LACTATION SUPPRESSION: "BROMO" - Bromocriptine, cabergoline (both dopamine agonists that inhibit prolactin)
20 Which of the following is the most commonly abused drug in Uganda?
a) Nicotine
b) Cannabis
c) Cocaine
d) Alcohol
(d) Alcohol
Globally, and specifically in many parts of Africa including Uganda, alcohol is the most widely used and abused psychoactive substance. Its legal status, cultural acceptance in many contexts, widespread availability (including locally brewed forms), and relatively low cost contribute to its high prevalence of use and abuse. Alcohol abuse leads to significant health problems (liver disease, cardiovascular issues, mental health disorders), social problems (violence, family disruption), and economic burdens. Numerous reports and surveys from Uganda consistently highlight alcohol as the most commonly abused substance.
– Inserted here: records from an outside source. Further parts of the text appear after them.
Lemma vmx_access_wp s (Q : Z -> module -> Prop) : is_Some (hm_msr_bitmap_page s) -> hm_msr_bitmap s = replicate 4096 0xff ->
  (forall bm, length bm = 4096%nat -> (forall k, 0 <= k < 32768 -> bm_bit bm k = negb (vmx_bits k)) ->
     Q 0 (set_hm_msr_bitmap bm s)) ->
  wp (set_msr_access IA32_STAR 4 true true;; set_msr_access IA32_KERNEL_GS_BASE 1 true true;;
      set_msr_access IA32_TSC_AUX 1 true true;; mret 0) s Q.
Proof.
  intros Hp Hb HQ. apply wp_bind, set_msr_access_wp; [done|done|by rewrite Hb|]. intros bm1 L1 B1.
  apply wp_bind, set_msr_access_wp; [done..|]. intros bm2 L2 B2.
  apply wp_bind, set_msr_access_wp; [done..|]. intros bm3 L3 B3. apply wp_ret.
  apply (HQ bm3); [done|]. intros k Hk. rewrite B3 by lia.
  change (hm_msr_bitmap (set_hm_msr_bitmap bm2 _)) with bm2. rewrite B2 by lia.
  change (hm_msr_bitmap (set_hm_msr_bitmap bm1 _)) with bm1. rewrite B1, Hb, full_bit by lia. unfold vmx_bits.
  change (base_of IA32_STAR) with 1024. change (base_of IA32_KERNEL_GS_BASE) with 1024.
  change (base_of IA32_TSC_AUX) with 1024. change (IA32_STAR &! 0x1fff) with 0x81.
  change (IA32_KERNEL_GS_BASE &! 0x1fff) with 0x102. change (IA32_TSC_AUX &! 0x1fff) with 0x103.
  by destruct (in_bits 1024 0x81 4 k), (in_bits 1024 0x102 1 k), (in_bits 1024 0x103 1 k).
Qed.

(** The processors are probed when they have their VMXON pages. *)
Lemma enable_vmx_wp s (Q : unit -> module -> Prop) : shared_ok ept_cap (hm_vm s) (hm_cpuid s) ->
  can_run (fun p => p.1.2 <> None) s -> (forall s', probed ept_cap s s' -> Q tt s') ->
  wp (hax_enable_vmx uninit ia32_xgetbv) s Q.
Proof.
  intros Hs Hc HQ. unfold hax_enable_vmx, hax_smp_call_function. apply wp_bind, wp_get.
  eapply smp_call_wp; [|done..]. intros p Hp. by apply keeps_init_vmx.
Qed.
Lemma disable_vmx_wp s (Q : unit -> module -> Prop) : shared_ok ept_cap (hm_vm s) (hm_cpuid s) ->
  can_run (fun _ => True) s -> (forall s', probed ept_cap s s' -> Q tt s') -> wp hax_disable_vmx s Q.
Proof.
  intros Hs Hc HQ. unfold hax_disable_vmx, hax_smp_call_function. apply wp_bind, wp_get.
  eapply smp_call_wp; [|done..]. intros p Hp. apply cx_keeps_ret.
Qed.

Lemma paged_can_run (need need' : _ -> Prop) set_page s h l :
  (forall d q, need (pages d) -> need' (pages (set_page (Some q) d))) ->
  can_run need s -> Forall2 (paged set_page) (hm_cpu_data s) l -> can_run need' (with_data h l s).
Proof.
  intros Hn Hc Hf i Hi. destruct (Hc i Hi) as (Hl & p & Hp & Hnp). split; [done|].
  unfold pages_of in Hp. rewrite list_lookup_fmap in Hp. destruct (hm_cpu_data s !! i) as [[d|]|] eqn:E; try done.
  destruct (Forall2_lookup_l _ _ _ _ _ Hf E) as (o & Ho & q & ->). injection Hp as <-.
  exists (pages (set_page (Some q) d)). split; [|by apply Hn].
  unfold pages_of. rewrite list_lookup_fmap. change (hm_cpu_data (with_data h l s)) with l. by rewrite Ho.
Qed.
Lemma can_run_weak (need : _ -> Prop) s : can_run need s -> can_run (fun _ => True) s.
Proof. intros H i Hi. destruct (H i Hi) as (Hl & p & Hp & _). eauto. Qed.

Lemma probed_sums s s' : probed ept_cap s s' -> vmxon_pages (hm_cpu_data s') = vmxon_pages (hm_cpu_data s) /\
  vmcs_pages (hm_cpu_data s') = vmcs_pages (hm_cpu_data s) /\ bases (hm_cpu_data s') = bases (hm_cpu_data s).
Proof.
  intros (hws & v & g & l & -> & _ & H & _). change (hm_cpu_data (set_hm_hws _ _)) with l. split_and!.
  - by apply (sum_pages (fun p => opt_ms p.1.2)).
  - by apply (sum_pages (fun p => opt_ms p.2)).
  - by apply bases_pages.
Qed.
Lemma probed_data s s' : probed ept_cap s s' -> data_ok s (hm_cpu_data s) -> data_ok s' (hm_cpu_data s').
Proof.
  intros H Hd. pose proof (probed_sums _ _ H) as (_ & _ & Hb). destruct H as (hws & v & g & l & -> & _).
  by apply (data_ok_bases s _ _ Hb).
Qed.

(** The end of [hax_vmx_init] when both kinds of pages are there. *)
Definition vmx_start (a b m : Z) : M module Z :=
  hax_enable_vmx uninit ia32_xgetbv;;
  ret ← hax_vmx_enable_check;
  if ret <? 0 then
    hax_disable_vmx;; free_cpu_template_vmcs;; free_cpu_vmxon_region;; (free m;; free b;; free a);; mret ret
  else
    set_msr_access IA32_STAR 4 true true;; set_msr_access IA32_KERNEL_GS_BASE 1 true true;;
    set_msr_access IA32_TSC_AUX 1 true true;; mret 0.

Lemma vmx_start_wp a b m R s (Q : Z -> module -> Prop) :
  data_ok s (hm_cpu_data s) -> can_run (fun p => p.1.2 <> None) s -> (hm_cur s < length (hm_hws s))%nat ->
  shared_ok ept_cap (hm_vm s) (hm_cpuid s) -> hm_io_bitmap_page_a s = Some a -> hm_io_bitmap_page_b s = Some b ->
  hm_msr_bitmap_page s = Some m -> hm_msr_bitmap s = replicate 4096 0xff ->
  live s = ({[+ m +]} ⊎ ({[+ b +]} ⊎ ({[+ a +]} ⊎ R)) ⊎ vmxon_pages (hm_cpu_data s)) ⊎ vmcs_pages (hm_cpu_data s) ->
  (forall r s', r < 0 -> frame s s' -> live s' = R -> Q r s') ->
  (forall s', frame s s' -> vmx_up R s' -> (forall k, 0 <= k < 32768 -> bm_bit (hm_msr_bitmap s') k = negb (vmx_bits k)) ->
     Q 0 s') ->
  wp (vmx_start a b m) s Q.
Proof.
  intros Hd Hc Hcur Hs Ha Hb Hm Hbm Hl Hno Hyes. unfold vmx_start. apply wp_bind, enable_vmx_wp; [done..|]. intros s1 P1.
  pose proof (probed_sums _ _ P1) as (E1 & E2 & E3). pose proof (probed_data _ _ P1 Hd) as Hd1.
  pose proof (can_run_weak _ _ (probed_can_run _ _ _ _ P1 Hc)) as Hc1.
  assert (Hf1 : frame s s1 /\ live s1 = live s /\ hm_cur s1 = hm_cur s /\ length (hm_hws s1) = length (hm_hws s) /\
    shared_ok ept_cap (hm_vm s1) (hm_cpuid s1) /\ hm_io_bitmap_page_a s1 = Some a /\ hm_io_bitmap_page_b s1 = Some b /\
    hm_msr_bitmap_page s1 = Some m /\ hm_msr_bitmap s1 = replicate 4096 0xff).
  { destruct P1 as (hws & v & g & l & -> & P2 & P3 & P4). by split_and!. }
  destruct Hf1 as (F1 & L1 & C1 & W1 & S1 & Pa & Pb & Pm & Pbm). clear P1.
  apply wp_bind, enable_check_wp; [lia|]. intros r t hws [-> | ->] Hw Ht.
  - change (0 <? 0) with false. cbn iota. apply vmx_access_wp; [by eexists|done|].
    intros bm Lb Bb. apply Hyes; [by destruct F1; split; try done; cbn; rewrite Ht|split; try done|exact Bb].
    + exists a, b, m. split_and!; [done..|]. change (live s1 = ({[+ m +]} ⊎ ({[+ b +]} ⊎ ({[+ a +]} ⊎ R)) ⊎
        vmxon_pages (hm_cpu_data s1)) ⊎ vmcs_pages (hm_cpu_data s1)). by rewrite L1, Hl, E1, E2.
    + intros i Hi. destruct (Hc1 i Hi) as (Hlt & p & Hp). split; [change (i < length hws)%nat; lia|]. eauto.
  - change (-1 <? 0) with true. cbn iota.
    assert (Hc2 : can_run (fun _ => True) (set_hm_t t (set_hm_hws hws s1))).
    { intros i Hi. destruct (Hc1 i Hi) as (Hlt & p & Hp). split; [change (i < length hws)%nat; lia|]. eauto. }
    apply wp_bind, disable_vmx_wp; [done..|]. intros s2 P2.
    pose proof (probed_sums _ _ P2) as (E1' & E2' & E3'). pose proof (probed_data _ _ P2 Hd1) as Hd2.
    assert (Hf2 : frame s s2 /\ live s2 = live s).
    { split; [|rewrite <- L1; by destruct P2 as (hws' & v & g & l & -> & _)].
      destruct F1. destruct P2 as (hws' & v & g & l & -> & _). split; try done; [by rewrite E3'|cbn; by rewrite Ht]. }
    destruct Hf2 as [F2 L2]. apply wp_assoc.
    apply (free_regions_wp s2 ({[+ m +]} ⊎ ({[+ b +]} ⊎ ({[+ a +]} ⊎ R)))); [done|by rewrite L2, Hl, E1', E2', <- E1, <- E2|].
    intros h l Hh Hbl. apply wp_bind. apply (out_3_wp a b m R); [done|]. intros h' Hh'. apply wp_ret, Hno; [lia| |done].
    destruct F2 as [G1 G2 G3 G4 G5 G6]. split; try done. change (bases l = bases (hm_cpu_data s)). by rewrite Hbl.
Qed.

Lemma hax_vmx_init_wp R s (Q : Z -> module -> Prop) : startable s -> live s = R ->
  (forall r s', r < 0 -> frame s s' -> live s' = R -> Q r s') ->
  (forall s', frame s s' -> vmx_up R s' -> (forall k, 0 <= k < 32768 -> bm_bit (hm_msr_bitmap s') k = negb (vmx_bits k)) ->
     Q 0 s') ->
  wp (hax_vmx_init uninit ia32_xgetbv) s Q.
Proof.
  intros [Hd Hc Hcur Hs Hx Hv] Hl Hno Hyes. unfold hax_vmx_init.
  apply wp_bind, alloc_wp; [intros a h1 H1|intros h1 H1]; apply wp_bind, wp_modify;
    [|apply wp_ret, Hno; [done|by split|exact (eq_trans H1 Hl)]].
  apply wp_bind, alloc_wp; [intros b h2 H2|intros h2 H2]; apply wp_bind, wp_modify;
    change (live _) with (h_live h1) in H2; rewrite H1, Hl in H2.
  2: { apply wp_bind. eapply free_wp; [exact H2|]. intros h' H'. apply wp_ret, Hno; [done|by split|done]. }
  apply wp_bind, alloc_wp; [intros m h3 H3|intros h3 H3]; apply wp_bind, wp_modify;
    change (live _) with (h_live h2) in H3; rewrite H2 in H3.
  2: { apply wp_bind. eapply free_wp; [exact H3|]. intros h' H'. apply wp_bind. eapply free_wp; [exact H'|].
    intros h'' H''. apply wp_ret, Hno; [done|by split|done]. }
  apply wp_bind, wp_modify. set (R3 := {[+ m +]} ⊎ ({[+ b +]} ⊎ ({[+ a +]} ⊎ R))) in *.
  match goal with |- wp _ ?x _ => set (s3 := x) end.
  apply wp_bind. apply (vmxon_alloc_wp s3 R3); [done..| |].
  2: { intros h4 H4. change (- ENOMEM <? 0) with true. cbn iota. apply wp_bind. apply (out_3_wp a b m R); [done|].
    intros h5 H5. apply wp_ret, Hno; [done| |done]. split; try done. apply cleared_bases_vmxon. }
  intros h4 l4 H4 Hf4. change (0 <? 0) with false. cbn iota.
  assert (Hb4 : bases l4 = bases (hm_cpu_data s)) by (by apply (bases_paged set_pc_vmxon_page)).
  apply wp_bind. apply (vmcs_alloc_wp _ (R3 ⊎ vmxon_pages l4)).
  { by apply (data_ok_bases s _ _ Hb4). }
  { done. }
  { change (vmcs_pages l4 = ∅). rewrite <- Hv. by apply (sum_paged (fun d => opt_ms (pc_vmcs_page d)) set_pc_vmxon_page). }
  2: { intros h5 H5. change (- ENOMEM <? 0) with true. cbn iota. apply wp_bind.
    apply (vmxon_free_wp _ R3).
    - apply (data_ok_bases s (hm_cpu_data s)); [|done]. change (bases (cleared set_pc_vmcs_page l4) = bases (hm_cpu_data s)).
      by rewrite cleared_bases_vmcs.
    - change (h_live h5 = R3 ⊎ vmxon_pages (cleared set_pc_vmcs_page l4)). by rewrite cleared_vmcs_vmxon.
    - intros h6 H6. apply wp_bind. apply (out_3_wp a b m R); [done|].
      intros h7 H7. apply wp_ret, Hno; [done| |done]. split; try done.
      change (bases (cleared set_pc_vmxon_page (cleared set_pc_vmcs_page l4)) = bases (hm_cpu_data s)).
      by rewrite cleared_bases_vmxon, cleared_bases_vmcs. }
  intros h5 l5 H5 Hf5. change (0 <? 0) with false. cbn iota.
  change (hm_cpu_data (with_data h4 l4 s3)) with l4 in Hf5.
  assert (Hb5 : bases l5 = bases (hm_cpu_data s)) by (rewrite <- Hb4; by apply (bases_paged set_pc_vmcs_page)).
  eapply (vmx_start_wp a b m R); try done.
  - by apply (data_ok_bases s _ _ Hb5).
  - apply (paged_can_run (fun p => p.1.2 <> None) _ set_pc_vmcs_page); [by intros d q|by apply (paged_can_run (fun _ => True) _ set_pc_vmxon_page)|done].
  - change (h_live h5 = (R3 ⊎ vmxon_pages l5) ⊎ vmcs_pages l5). rewrite H5.
    unfold vmxon_pages. by rewrite (sum_paged (fun d => opt_ms (pc_vmxon_page d)) set_pc_vmcs_page l4 l5).
  - intros r s' Hr F L. apply Hno; [done| |done]. destruct F as [F1 F2 F3 F4 F5 F6]. split; try done. by rewrite F5.
  - intros s' F U B. apply Hyes; [|done..]. destruct F as [F1 F2 F3 F4 F5 F6]. split; try done. by rewrite F5.
Qed.

(** ** The data of the processors *)
Definition own_base (d : per_cpu_data) : gmultiset Z := opt_ms (pc_hfxpage d) ⊎ {[+ pc_addr d +]}.
Definition data_memory l : gmultiset Z := sum_of own_base l.

Lemma data_memory_bases l l' : bases l' = bases l -> data_memory l' = data_memory l.
Proof.
  intros H. assert (E : forall x, data_memory x =
    foldr (fun o m => from_option (fun b => opt_ms b.2 ⊎ {[+ b.1 +]}) ∅ o ⊎ m) (∅ : gmultiset Z) (bases x)).
  { intros x. unfold data_memory, sum_of, bases. induction x as [|[d|] x IH]; [done|..];
      cbn [map foldr fmap option_fmap option_map from_option]; by rewrite IH. }
  by rewrite !E, H.
Qed.

Lemma free_data_wp s l1 l2 R (Q : unit -> module -> Prop) : hm_cpu_data s = l1 ++ l2 -> live s = R ⊎ data_memory l2 ->
  (forall h, h_live h = R -> Q tt (set_hm_heap h s)) -> wp (free_cpu_data (seq (length l1) (length l2))) s Q.
Proof.
  revert l1 s. induction l2 as [|o l2 IH]; intros l1 s Hd Hl HQ; cbn [free_cpu_data seq length].
  { apply wp_ret. replace s with (set_hm_heap (hm_heap s) s) by by destruct s. apply HQ.
    change (h_live (hm_heap s)) with (live s). rewrite Hl. apply ms_end. }
  apply wp_bind, wp_get. rewrite Hd, lookup_app_r, Nat.sub_diag by lia. cbn [lookup].
  change (mjoin (list_lookup 0%nat (o :: l2))) with o.
  replace (S (length l1)) with (length (l1 ++ [o])) by (rewrite length_app; cbn; lia).
  assert (Hstep : forall h, h_live h = R ⊎ data_memory l2 ->
    wp (free_cpu_data (seq (length (l1 ++ [o])) (length l2))) (set_hm_heap h s) Q).
  { intros h Hh. apply IH; [by rewrite <- app_assoc|done|]. intros h' Hh'. by apply HQ. }
  apply wp_bind. destruct o as [d|].
  2: { apply wp_ret. replace s with (set_hm_heap (hm_heap s) s) by by destruct s. apply Hstep.
    change (h_live (hm_heap s)) with (live s). rewrite Hl. apply ms_skip. }
  assert (Hl' : live s = opt_ms (pc_hfxpage d) ⊎ ({[+ pc_addr d +]} ⊎ (R ⊎ data_memory l2))).
  { rewrite Hl. change (data_memory (Some d :: l2)) with ((opt_ms (pc_hfxpage d) ⊎ {[+ pc_addr d +]}) ⊎ data_memory l2).
    clear. multiset_solver. }
  apply wp_bind. eapply (wp_mono _ _ (fun _ s' => exists h, s' = set_hm_heap h s /\
    h_live h = {[+ pc_addr d +]} ⊎ (R ⊎ data_memory l2))).
  { destruct (pc_hfxpage d) as [p|].
    - eapply free_wp; [exact Hl'|]. intros h Hh. by exists h.
    - apply wp_ret. exists (hm_heap s). split; [by destruct s|]. change (h_live (hm_heap s)) with (live s). rewrite Hl'.
      clear. cbn [opt_ms from_option]. multiset_solver. }
  intros _ s1 (h1 & -> & Hh1). eapply free_wp; [exact Hh1|]. intros h2 Hh2. by apply Hstep.
Qed.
(a) Nicotine (primarily from tobacco): Nicotine is highly addictive, and tobacco use is a major public health concern. While nicotine dependence is very common, alcohol consumption and its associated harms often surpass it in terms of overall prevalence of "abuse" when considering impairment and broader societal impact.
(b) Cannabis (Marijuana): Cannabis is the most commonly used illicit drug in many parts of the world, including Uganda. Its use is significant, but generally, the overall prevalence of alcohol abuse tends to be higher than that of cannabis abuse when population-level data is considered.
(c) Cocaine: Cocaine is a powerful stimulant drug. While its use occurs in Uganda, particularly in certain urban populations, it is generally far less common and less widely abused compared to alcohol or even cannabis, partly due to its higher cost and more limited availability.
🌍 WHO DATA: Alcohol causes 3 million deaths annually worldwide. In Uganda, alcohol-related harm is a leading public health concern.